▶ MATERIAL SUPPLIED:

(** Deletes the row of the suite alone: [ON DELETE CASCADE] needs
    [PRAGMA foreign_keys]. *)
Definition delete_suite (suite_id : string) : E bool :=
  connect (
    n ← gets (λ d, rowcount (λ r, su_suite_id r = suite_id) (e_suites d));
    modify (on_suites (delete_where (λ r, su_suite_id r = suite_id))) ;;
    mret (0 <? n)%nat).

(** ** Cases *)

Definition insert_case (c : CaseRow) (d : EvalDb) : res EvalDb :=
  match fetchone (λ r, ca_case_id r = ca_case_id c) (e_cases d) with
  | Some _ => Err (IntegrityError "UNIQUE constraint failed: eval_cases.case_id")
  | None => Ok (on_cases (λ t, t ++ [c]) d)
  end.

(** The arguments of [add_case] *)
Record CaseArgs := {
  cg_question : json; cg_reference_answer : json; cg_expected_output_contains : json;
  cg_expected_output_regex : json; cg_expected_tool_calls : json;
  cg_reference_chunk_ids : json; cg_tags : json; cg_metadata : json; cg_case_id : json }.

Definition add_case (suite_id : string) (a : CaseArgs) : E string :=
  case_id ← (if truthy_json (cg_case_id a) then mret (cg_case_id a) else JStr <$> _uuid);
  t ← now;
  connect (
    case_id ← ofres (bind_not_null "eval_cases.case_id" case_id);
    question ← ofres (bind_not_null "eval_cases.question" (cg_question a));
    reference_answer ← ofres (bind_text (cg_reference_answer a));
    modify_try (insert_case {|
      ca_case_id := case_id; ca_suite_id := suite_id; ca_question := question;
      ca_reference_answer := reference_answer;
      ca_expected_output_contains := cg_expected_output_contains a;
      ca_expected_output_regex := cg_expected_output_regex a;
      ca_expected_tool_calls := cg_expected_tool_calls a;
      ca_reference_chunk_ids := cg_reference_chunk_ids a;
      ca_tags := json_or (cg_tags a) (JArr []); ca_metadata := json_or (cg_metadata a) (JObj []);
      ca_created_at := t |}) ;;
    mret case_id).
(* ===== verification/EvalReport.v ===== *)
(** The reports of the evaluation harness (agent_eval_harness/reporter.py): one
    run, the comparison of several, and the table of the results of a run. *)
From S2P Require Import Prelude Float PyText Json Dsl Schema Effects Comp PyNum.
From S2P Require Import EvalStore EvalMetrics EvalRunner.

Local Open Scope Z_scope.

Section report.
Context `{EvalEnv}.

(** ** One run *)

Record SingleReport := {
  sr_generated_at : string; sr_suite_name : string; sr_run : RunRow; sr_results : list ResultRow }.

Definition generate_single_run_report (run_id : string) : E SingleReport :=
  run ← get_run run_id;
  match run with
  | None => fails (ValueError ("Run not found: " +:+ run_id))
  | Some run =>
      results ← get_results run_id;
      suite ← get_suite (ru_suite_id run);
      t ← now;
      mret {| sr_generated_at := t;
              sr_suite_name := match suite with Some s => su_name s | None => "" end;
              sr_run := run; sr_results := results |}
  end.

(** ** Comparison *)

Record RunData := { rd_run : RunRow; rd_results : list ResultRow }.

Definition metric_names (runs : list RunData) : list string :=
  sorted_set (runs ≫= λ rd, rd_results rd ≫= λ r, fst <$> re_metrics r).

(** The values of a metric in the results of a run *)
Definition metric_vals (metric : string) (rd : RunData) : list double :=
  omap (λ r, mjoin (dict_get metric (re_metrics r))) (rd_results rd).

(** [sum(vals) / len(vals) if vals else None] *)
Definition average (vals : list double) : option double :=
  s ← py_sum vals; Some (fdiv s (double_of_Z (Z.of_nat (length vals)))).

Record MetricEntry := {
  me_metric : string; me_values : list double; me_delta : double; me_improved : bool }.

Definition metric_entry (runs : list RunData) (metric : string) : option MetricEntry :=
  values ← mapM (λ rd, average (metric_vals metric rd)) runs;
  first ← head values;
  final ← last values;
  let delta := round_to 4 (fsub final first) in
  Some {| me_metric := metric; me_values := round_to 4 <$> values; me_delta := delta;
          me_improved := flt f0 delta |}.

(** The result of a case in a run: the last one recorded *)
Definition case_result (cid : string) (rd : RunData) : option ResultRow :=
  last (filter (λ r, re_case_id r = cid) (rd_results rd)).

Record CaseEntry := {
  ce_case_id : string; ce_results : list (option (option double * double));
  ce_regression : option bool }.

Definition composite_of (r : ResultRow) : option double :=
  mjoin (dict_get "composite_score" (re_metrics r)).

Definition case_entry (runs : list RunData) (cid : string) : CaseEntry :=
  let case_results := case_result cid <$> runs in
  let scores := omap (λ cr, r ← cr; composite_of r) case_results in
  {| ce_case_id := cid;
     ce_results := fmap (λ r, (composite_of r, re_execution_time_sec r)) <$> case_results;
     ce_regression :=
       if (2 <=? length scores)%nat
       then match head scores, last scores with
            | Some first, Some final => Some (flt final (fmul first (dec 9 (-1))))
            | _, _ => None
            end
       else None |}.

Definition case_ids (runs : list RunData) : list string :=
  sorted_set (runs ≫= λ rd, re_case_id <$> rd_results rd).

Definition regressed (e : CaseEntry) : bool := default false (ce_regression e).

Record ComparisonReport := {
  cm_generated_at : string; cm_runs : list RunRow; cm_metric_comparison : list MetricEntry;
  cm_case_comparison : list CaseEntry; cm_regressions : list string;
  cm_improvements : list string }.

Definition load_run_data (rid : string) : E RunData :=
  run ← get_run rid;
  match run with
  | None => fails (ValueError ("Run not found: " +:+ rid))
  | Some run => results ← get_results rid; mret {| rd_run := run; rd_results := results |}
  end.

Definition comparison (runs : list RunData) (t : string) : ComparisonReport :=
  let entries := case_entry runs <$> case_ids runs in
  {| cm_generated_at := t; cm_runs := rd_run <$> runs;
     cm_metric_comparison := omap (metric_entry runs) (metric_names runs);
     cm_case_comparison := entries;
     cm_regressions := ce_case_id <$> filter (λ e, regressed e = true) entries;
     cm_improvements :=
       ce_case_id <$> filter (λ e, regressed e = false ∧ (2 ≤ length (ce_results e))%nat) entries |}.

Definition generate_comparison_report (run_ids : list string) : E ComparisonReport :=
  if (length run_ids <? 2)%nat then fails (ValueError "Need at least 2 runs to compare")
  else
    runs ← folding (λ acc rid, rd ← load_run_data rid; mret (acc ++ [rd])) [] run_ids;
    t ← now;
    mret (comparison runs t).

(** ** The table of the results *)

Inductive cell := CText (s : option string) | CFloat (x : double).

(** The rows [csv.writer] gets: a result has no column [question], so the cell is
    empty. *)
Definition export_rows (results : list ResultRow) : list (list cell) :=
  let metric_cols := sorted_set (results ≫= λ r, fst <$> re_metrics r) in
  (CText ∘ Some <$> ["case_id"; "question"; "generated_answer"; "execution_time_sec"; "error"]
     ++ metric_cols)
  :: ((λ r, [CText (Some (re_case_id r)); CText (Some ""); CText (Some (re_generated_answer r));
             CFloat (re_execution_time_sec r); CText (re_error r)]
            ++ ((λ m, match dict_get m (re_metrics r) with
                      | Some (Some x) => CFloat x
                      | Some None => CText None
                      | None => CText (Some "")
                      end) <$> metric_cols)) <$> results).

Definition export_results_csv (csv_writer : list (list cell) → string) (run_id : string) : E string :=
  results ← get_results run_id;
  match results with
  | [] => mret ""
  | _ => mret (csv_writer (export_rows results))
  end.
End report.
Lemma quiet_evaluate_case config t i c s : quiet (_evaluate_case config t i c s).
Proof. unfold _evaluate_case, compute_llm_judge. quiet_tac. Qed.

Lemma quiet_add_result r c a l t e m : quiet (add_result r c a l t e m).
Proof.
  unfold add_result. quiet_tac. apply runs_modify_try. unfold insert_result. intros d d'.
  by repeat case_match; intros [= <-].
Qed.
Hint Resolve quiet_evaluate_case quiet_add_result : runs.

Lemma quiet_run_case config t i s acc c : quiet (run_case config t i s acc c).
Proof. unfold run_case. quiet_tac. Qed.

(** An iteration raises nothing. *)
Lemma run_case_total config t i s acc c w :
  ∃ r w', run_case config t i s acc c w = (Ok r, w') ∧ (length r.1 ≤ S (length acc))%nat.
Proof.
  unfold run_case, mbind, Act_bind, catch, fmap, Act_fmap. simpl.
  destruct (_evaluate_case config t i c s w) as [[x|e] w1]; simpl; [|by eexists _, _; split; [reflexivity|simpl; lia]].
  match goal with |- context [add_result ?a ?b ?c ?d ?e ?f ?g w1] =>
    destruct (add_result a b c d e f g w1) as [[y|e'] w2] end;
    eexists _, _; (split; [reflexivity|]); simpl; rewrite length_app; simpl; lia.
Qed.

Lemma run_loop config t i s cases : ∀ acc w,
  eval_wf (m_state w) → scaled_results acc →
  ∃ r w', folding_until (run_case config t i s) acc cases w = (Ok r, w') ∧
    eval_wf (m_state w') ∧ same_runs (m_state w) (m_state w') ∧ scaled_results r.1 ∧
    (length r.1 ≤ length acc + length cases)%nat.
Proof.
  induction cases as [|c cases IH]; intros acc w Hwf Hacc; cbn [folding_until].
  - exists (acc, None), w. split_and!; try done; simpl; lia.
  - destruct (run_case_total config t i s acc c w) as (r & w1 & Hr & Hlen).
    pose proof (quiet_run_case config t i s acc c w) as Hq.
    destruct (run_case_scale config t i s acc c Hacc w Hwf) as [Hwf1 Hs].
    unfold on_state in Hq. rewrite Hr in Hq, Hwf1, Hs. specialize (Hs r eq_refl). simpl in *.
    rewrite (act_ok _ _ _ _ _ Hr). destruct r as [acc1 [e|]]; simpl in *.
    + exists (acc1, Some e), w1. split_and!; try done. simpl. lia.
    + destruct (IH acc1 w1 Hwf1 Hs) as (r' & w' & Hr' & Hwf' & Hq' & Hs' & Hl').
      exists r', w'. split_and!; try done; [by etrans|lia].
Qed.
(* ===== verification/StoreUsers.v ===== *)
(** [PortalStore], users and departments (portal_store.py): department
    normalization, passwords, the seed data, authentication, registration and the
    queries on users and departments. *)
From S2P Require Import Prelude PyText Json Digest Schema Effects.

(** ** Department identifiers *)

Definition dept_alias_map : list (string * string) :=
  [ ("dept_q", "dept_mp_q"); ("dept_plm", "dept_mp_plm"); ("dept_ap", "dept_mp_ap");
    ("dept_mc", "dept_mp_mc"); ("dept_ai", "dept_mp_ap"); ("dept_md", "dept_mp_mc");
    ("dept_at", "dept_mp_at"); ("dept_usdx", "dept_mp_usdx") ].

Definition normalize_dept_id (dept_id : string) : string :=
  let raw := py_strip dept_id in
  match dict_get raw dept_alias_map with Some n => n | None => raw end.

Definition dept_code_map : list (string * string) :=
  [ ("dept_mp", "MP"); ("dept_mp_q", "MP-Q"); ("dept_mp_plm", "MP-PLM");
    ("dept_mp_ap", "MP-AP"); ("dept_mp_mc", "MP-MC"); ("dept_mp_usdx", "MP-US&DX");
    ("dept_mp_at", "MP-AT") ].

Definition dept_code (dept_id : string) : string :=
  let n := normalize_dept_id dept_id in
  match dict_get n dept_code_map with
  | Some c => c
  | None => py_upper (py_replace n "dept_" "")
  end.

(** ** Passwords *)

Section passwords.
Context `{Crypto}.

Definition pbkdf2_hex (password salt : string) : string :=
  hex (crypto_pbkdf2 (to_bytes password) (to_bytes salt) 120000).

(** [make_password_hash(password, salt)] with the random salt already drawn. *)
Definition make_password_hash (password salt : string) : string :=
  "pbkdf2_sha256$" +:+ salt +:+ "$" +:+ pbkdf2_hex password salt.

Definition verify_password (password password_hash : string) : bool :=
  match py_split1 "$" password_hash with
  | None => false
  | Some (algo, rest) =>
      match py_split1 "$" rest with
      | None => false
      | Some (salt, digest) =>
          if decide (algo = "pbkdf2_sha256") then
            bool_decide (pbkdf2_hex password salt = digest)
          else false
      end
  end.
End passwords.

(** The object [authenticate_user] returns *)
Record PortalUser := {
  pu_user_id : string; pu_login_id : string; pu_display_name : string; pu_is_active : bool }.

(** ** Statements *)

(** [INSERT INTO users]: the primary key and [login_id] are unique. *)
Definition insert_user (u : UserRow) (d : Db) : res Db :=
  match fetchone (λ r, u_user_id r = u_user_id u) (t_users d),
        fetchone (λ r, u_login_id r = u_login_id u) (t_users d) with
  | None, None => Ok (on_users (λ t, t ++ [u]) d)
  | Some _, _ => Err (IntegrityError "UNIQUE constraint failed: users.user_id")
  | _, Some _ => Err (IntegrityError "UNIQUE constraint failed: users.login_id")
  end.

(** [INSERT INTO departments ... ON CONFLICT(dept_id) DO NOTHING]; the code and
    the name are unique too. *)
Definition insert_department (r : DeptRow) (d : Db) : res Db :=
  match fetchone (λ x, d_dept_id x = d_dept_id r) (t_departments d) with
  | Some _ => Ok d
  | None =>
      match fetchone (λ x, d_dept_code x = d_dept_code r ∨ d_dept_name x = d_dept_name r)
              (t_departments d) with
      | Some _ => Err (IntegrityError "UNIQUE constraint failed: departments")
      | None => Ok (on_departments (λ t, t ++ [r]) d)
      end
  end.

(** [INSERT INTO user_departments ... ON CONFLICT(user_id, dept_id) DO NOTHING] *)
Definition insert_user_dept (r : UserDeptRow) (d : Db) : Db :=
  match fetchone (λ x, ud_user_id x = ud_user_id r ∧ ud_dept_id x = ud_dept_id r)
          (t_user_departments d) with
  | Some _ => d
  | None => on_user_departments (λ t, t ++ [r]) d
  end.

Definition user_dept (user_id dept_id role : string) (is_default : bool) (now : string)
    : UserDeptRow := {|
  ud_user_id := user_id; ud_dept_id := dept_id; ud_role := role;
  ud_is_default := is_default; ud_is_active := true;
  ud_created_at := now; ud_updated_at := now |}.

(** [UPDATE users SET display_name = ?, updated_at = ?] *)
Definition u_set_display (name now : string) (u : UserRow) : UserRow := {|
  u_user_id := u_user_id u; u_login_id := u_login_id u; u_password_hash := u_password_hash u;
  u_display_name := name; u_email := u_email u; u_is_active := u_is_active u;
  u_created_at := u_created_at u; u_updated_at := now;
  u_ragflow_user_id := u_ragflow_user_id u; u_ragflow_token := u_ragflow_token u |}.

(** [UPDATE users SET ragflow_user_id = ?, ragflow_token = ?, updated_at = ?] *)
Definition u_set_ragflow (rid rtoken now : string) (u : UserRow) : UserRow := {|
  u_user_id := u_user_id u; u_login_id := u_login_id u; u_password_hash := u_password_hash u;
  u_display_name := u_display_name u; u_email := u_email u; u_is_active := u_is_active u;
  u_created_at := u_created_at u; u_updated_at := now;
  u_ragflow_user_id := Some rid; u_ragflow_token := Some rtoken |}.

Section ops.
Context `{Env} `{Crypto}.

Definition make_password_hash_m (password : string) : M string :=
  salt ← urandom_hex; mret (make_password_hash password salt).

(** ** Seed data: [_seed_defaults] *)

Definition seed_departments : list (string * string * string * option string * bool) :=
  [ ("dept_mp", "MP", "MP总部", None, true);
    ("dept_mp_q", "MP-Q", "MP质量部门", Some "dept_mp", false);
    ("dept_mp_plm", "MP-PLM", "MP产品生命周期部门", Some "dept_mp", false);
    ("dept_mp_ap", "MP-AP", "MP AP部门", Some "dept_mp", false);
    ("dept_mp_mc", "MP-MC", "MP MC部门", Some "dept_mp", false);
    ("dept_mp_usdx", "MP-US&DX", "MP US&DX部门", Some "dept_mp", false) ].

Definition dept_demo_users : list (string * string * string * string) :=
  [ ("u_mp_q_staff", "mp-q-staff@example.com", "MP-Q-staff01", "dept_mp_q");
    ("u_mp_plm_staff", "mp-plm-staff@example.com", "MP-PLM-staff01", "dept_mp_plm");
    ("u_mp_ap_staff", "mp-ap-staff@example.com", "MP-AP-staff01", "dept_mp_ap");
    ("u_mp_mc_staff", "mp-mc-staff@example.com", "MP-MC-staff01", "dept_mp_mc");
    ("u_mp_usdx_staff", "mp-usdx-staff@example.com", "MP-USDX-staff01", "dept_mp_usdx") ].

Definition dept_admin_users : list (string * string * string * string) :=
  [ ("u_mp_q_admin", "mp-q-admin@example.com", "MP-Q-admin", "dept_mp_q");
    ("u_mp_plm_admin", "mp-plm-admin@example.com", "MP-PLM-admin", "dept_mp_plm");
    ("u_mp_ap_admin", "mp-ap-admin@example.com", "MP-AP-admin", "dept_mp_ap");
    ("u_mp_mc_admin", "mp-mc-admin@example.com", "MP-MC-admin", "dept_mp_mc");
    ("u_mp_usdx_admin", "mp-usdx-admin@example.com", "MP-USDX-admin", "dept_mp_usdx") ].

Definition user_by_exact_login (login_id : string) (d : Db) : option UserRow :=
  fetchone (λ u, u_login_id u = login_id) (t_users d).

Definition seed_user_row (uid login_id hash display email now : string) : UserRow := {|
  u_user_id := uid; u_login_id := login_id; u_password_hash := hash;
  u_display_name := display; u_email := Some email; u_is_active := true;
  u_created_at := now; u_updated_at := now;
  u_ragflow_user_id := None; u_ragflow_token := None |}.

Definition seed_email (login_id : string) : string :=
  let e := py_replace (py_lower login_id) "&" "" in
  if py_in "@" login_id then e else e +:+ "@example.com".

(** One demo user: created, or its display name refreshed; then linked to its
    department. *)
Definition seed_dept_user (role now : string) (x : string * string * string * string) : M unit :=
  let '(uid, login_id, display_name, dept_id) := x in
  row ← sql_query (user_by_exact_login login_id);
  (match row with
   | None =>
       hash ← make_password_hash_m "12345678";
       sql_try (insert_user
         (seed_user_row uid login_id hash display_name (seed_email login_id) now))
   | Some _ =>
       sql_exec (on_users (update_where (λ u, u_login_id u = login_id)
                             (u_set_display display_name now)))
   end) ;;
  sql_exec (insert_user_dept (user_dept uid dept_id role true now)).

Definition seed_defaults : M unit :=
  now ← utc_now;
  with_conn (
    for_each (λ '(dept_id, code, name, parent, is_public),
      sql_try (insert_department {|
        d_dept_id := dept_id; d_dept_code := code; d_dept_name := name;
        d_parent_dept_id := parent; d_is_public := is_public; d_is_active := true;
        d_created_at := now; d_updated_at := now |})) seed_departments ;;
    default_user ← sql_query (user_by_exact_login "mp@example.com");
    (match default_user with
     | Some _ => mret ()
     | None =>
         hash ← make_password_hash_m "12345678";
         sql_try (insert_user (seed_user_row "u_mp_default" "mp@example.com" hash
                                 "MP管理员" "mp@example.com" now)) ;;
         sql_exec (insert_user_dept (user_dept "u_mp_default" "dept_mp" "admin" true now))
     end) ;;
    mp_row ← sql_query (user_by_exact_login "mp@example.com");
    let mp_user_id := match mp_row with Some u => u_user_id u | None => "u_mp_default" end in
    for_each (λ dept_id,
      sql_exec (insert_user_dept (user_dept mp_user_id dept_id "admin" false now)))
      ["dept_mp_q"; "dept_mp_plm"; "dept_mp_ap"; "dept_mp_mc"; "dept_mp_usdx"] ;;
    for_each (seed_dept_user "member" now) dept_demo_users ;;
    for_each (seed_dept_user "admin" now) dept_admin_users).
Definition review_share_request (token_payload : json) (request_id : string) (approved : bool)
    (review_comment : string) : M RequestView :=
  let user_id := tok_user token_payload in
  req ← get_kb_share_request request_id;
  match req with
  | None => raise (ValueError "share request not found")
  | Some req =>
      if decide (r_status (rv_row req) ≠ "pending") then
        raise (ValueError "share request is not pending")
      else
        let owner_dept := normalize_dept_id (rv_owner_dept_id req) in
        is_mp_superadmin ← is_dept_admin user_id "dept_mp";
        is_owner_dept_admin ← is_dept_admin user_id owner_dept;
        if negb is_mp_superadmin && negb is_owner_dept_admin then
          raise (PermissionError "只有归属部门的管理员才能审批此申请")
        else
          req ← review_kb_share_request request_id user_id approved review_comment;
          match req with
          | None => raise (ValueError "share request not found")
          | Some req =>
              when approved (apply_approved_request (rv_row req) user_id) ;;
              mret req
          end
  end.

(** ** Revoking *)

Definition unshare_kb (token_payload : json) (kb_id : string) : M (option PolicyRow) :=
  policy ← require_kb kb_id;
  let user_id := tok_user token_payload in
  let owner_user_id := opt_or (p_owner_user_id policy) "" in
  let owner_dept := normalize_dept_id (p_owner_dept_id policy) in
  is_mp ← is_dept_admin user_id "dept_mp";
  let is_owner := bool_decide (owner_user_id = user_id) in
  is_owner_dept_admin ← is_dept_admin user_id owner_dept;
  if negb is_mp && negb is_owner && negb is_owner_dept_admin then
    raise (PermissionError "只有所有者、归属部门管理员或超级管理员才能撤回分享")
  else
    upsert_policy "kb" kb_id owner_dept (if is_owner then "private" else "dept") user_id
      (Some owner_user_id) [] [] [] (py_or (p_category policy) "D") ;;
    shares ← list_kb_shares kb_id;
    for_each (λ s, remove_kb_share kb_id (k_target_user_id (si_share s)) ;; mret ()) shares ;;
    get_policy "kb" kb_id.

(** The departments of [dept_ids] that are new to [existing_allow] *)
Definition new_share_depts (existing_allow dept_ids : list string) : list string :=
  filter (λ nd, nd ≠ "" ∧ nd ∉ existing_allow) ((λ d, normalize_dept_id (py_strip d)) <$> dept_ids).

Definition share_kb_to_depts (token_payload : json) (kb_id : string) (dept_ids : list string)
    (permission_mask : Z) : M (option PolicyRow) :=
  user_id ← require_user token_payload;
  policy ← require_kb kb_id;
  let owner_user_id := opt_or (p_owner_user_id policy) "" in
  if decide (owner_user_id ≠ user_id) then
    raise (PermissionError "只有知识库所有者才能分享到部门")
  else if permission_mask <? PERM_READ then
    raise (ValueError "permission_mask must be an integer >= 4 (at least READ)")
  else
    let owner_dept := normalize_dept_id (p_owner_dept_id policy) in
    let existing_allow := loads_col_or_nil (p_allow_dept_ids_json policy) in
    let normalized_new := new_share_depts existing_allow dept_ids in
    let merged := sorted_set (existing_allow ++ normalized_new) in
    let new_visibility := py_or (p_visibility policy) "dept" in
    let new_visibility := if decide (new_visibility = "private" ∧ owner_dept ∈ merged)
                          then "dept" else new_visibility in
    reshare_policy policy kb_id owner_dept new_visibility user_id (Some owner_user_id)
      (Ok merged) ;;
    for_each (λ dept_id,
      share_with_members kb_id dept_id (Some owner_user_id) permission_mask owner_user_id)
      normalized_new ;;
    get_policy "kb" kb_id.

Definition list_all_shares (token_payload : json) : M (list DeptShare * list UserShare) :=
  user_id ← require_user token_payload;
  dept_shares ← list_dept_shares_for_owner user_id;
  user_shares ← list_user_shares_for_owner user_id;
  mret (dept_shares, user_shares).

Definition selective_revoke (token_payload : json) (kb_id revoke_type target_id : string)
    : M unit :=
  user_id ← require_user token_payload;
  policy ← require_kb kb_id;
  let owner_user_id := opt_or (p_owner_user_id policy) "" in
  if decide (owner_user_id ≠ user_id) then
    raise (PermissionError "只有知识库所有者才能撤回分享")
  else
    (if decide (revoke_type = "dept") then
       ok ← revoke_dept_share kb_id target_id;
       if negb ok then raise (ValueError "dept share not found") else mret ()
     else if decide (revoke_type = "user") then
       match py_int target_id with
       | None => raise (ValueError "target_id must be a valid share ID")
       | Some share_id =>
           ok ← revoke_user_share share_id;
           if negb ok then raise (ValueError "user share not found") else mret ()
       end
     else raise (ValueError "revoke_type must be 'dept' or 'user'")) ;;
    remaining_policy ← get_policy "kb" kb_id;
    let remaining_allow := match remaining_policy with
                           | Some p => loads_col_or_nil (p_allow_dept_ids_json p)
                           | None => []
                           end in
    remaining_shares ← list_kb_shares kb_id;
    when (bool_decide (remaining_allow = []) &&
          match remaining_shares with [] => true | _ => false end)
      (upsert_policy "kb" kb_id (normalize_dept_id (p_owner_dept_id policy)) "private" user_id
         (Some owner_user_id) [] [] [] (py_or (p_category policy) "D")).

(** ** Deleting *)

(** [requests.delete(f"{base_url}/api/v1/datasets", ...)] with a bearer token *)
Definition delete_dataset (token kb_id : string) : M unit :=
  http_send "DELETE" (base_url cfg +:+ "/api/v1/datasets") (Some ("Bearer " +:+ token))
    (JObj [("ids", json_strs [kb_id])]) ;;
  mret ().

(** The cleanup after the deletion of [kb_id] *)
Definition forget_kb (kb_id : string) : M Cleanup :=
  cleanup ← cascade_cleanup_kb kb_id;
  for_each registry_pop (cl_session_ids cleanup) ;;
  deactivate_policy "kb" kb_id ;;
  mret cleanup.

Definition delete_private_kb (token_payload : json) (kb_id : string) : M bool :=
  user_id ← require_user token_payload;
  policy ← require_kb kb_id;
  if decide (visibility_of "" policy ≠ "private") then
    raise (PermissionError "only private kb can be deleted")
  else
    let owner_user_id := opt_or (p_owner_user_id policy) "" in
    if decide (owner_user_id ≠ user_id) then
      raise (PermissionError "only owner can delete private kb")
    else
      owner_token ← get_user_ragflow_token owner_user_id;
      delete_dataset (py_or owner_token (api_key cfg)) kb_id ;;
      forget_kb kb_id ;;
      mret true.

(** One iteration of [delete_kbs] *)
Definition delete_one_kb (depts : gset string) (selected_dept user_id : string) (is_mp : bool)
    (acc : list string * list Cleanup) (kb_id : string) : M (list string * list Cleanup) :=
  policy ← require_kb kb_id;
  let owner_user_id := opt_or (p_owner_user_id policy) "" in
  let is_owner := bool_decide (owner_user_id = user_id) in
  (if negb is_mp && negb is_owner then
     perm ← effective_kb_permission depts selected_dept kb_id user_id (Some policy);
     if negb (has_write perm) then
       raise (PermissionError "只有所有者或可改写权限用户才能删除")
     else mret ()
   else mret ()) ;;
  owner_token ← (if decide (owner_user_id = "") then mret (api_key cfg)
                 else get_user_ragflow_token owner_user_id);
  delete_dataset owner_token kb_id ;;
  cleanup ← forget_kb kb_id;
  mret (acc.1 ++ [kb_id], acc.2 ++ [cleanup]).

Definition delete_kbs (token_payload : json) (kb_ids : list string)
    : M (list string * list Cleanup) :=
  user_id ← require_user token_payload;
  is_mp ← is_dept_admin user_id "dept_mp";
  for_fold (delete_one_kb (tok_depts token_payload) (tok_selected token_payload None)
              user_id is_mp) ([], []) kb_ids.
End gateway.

▶ WHAT TO PRODUCE: Whenever a line in the entries above includes the word "Schema", pull that line out.

▶ TASK OUTPUT:
From S2P Require Import Prelude Float PyText Json Dsl Schema Effects Comp PyNum.
From S2P Require Import Prelude PyText Json Digest Schema Effects.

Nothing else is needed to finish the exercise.